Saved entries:
== == ==
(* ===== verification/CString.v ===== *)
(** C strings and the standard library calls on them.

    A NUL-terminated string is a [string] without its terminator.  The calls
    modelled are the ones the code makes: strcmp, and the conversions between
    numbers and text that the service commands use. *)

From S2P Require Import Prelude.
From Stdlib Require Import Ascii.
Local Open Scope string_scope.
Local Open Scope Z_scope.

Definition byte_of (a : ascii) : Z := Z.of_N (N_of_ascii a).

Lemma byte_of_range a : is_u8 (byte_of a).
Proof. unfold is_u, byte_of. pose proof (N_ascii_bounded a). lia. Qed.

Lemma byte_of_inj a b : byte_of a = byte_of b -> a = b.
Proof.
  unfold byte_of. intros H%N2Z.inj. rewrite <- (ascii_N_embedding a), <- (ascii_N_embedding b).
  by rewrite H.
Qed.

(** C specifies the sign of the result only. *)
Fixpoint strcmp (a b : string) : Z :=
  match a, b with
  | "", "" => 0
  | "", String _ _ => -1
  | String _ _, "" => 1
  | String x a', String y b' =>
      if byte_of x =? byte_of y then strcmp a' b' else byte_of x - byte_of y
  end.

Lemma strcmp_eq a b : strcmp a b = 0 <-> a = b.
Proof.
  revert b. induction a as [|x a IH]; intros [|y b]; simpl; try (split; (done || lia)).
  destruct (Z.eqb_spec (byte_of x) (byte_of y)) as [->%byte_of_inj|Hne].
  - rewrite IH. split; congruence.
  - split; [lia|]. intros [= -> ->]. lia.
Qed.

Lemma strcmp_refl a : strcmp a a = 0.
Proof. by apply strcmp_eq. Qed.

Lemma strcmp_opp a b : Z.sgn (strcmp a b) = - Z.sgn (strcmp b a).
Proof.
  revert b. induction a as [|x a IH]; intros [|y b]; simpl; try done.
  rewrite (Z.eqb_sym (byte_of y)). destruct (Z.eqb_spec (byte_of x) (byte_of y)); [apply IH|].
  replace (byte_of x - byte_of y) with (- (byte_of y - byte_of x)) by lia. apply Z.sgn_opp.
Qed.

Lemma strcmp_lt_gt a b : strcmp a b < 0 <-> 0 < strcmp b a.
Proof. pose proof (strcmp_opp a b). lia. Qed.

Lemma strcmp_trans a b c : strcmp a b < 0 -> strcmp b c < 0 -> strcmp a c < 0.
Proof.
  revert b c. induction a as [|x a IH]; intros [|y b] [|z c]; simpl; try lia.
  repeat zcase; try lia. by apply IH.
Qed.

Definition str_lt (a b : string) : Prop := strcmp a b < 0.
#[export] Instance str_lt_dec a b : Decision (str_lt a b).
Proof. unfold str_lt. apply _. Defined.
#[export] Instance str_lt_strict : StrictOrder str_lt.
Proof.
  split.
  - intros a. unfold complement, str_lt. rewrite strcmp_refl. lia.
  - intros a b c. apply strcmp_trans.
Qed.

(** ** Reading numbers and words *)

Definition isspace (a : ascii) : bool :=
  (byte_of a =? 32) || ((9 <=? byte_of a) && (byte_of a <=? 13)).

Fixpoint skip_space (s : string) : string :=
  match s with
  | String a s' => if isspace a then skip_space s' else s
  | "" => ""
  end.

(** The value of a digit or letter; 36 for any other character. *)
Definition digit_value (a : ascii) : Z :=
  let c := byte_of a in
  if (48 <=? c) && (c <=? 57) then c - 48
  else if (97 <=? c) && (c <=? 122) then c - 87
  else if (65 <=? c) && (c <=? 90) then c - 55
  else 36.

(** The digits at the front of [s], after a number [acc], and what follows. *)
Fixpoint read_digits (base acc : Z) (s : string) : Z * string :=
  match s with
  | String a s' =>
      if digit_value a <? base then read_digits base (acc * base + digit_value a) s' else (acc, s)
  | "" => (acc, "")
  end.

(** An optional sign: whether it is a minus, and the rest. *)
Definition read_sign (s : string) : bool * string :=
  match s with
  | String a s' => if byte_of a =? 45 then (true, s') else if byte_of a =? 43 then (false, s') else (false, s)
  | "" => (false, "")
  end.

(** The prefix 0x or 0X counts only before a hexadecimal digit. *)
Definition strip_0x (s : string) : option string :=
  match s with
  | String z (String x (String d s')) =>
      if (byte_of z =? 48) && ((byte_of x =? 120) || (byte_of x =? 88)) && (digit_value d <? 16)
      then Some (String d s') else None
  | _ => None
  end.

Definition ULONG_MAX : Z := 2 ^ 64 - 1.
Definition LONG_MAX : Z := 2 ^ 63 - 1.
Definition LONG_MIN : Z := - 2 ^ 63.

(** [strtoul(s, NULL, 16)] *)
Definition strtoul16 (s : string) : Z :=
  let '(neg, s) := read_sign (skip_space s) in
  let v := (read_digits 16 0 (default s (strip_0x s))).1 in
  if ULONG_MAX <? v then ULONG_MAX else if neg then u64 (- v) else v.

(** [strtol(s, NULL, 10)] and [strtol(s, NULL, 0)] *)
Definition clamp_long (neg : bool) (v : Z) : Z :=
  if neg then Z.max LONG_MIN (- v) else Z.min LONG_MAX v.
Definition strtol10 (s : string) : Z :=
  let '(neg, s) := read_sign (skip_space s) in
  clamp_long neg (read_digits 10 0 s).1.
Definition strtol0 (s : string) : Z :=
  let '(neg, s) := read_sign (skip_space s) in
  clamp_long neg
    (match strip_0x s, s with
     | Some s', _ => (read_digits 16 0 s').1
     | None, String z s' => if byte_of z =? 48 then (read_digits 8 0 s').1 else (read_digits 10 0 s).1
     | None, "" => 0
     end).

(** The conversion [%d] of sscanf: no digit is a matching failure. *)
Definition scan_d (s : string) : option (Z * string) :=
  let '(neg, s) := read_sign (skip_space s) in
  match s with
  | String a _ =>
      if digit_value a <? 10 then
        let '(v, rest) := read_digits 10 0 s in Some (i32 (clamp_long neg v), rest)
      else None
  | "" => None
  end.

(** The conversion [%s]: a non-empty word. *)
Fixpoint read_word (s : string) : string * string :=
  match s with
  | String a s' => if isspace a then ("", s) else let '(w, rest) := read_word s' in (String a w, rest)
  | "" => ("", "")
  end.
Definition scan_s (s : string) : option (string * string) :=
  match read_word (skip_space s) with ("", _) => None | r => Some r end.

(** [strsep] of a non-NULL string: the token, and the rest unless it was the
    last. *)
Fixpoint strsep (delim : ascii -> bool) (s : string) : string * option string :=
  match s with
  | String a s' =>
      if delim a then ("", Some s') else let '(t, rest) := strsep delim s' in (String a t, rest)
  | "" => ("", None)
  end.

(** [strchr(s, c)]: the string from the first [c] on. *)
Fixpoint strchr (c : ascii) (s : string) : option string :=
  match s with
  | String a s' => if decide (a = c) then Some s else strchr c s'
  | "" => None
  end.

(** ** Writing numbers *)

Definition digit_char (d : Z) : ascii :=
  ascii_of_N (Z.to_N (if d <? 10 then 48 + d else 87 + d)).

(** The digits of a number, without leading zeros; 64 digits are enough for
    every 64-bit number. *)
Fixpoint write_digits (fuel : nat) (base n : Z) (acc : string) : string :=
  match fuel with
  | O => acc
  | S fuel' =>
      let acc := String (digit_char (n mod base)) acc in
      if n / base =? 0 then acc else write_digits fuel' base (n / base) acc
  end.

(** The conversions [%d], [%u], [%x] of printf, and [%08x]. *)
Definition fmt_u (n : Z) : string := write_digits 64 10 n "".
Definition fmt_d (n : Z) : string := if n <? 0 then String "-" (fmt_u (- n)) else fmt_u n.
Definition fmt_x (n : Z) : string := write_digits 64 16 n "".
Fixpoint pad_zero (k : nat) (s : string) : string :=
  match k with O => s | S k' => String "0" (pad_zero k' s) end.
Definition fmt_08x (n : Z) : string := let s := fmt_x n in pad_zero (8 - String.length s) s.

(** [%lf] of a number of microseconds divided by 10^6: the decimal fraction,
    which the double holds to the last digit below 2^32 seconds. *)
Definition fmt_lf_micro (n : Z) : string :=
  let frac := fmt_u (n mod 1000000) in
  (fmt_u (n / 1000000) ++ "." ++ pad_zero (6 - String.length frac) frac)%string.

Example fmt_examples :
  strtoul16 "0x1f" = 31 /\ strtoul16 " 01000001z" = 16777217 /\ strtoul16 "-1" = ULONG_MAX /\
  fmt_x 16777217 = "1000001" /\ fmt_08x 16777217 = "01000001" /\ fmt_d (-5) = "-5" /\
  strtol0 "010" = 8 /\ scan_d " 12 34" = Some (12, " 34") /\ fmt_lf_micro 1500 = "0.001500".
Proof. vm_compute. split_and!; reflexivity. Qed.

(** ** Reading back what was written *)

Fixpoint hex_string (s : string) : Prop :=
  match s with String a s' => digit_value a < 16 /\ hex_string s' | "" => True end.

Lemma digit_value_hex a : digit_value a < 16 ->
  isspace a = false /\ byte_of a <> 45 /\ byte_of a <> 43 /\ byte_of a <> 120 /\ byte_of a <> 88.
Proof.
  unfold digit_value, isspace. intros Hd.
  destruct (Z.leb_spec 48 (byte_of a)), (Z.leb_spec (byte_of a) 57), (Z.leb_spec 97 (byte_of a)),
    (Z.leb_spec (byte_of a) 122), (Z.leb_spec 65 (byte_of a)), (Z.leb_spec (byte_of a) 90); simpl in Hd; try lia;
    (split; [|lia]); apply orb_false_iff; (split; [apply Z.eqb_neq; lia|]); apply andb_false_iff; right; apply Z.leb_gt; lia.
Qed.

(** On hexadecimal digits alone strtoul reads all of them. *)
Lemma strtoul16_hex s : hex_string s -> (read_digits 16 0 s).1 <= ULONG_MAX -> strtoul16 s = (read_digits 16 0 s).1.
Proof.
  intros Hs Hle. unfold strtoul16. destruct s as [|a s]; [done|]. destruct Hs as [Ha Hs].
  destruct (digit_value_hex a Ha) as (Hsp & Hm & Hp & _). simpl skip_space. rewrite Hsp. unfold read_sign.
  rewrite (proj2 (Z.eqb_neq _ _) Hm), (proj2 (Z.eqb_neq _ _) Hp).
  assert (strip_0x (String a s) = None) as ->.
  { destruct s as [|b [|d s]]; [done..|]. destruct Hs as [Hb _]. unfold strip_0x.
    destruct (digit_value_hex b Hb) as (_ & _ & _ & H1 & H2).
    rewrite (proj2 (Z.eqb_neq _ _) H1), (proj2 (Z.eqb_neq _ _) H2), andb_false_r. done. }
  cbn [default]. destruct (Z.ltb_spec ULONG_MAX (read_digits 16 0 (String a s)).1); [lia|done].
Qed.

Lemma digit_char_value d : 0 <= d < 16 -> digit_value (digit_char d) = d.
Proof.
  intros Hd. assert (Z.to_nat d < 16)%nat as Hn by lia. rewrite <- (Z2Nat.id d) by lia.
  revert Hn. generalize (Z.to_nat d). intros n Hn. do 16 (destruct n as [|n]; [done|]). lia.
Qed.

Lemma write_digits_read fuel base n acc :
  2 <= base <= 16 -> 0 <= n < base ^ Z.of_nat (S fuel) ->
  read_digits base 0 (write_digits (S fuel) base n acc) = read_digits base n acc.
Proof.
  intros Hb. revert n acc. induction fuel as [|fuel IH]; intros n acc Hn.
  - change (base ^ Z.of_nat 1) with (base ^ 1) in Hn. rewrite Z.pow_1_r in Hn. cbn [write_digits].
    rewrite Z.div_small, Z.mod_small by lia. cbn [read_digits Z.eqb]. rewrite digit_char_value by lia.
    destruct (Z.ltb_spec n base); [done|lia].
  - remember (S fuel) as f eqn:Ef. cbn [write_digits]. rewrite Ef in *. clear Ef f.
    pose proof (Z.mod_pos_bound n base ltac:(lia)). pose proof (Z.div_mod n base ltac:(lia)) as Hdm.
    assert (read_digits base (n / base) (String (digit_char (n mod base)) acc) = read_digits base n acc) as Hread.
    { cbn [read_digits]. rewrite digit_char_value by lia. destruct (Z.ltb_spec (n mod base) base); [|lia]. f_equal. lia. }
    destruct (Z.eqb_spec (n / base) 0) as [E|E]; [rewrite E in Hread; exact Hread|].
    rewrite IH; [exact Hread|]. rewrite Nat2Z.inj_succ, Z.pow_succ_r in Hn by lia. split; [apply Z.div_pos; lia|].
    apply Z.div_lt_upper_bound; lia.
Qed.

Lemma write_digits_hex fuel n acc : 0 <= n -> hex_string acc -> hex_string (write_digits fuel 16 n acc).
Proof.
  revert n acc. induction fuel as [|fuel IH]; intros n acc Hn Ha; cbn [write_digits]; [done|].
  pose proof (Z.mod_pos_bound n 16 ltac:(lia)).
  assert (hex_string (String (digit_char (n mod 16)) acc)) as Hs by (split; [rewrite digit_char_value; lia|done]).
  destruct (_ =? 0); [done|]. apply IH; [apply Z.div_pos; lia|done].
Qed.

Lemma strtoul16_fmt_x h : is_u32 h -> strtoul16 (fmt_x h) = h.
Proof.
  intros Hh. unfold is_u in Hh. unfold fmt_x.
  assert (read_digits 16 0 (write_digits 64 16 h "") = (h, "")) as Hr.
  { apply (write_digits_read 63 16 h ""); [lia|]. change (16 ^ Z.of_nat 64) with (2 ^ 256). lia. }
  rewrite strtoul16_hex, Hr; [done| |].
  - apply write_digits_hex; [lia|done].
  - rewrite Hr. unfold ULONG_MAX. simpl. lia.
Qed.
== == ==
TASK TO COMPLETE:
In the lines above, find the word "what" and copy every line it occurs in.

RESPONSE TO THE EXERCISE:
(** The digits at the front of [s], after a number [acc], and what follows. *)
(** ** Reading back what was written *)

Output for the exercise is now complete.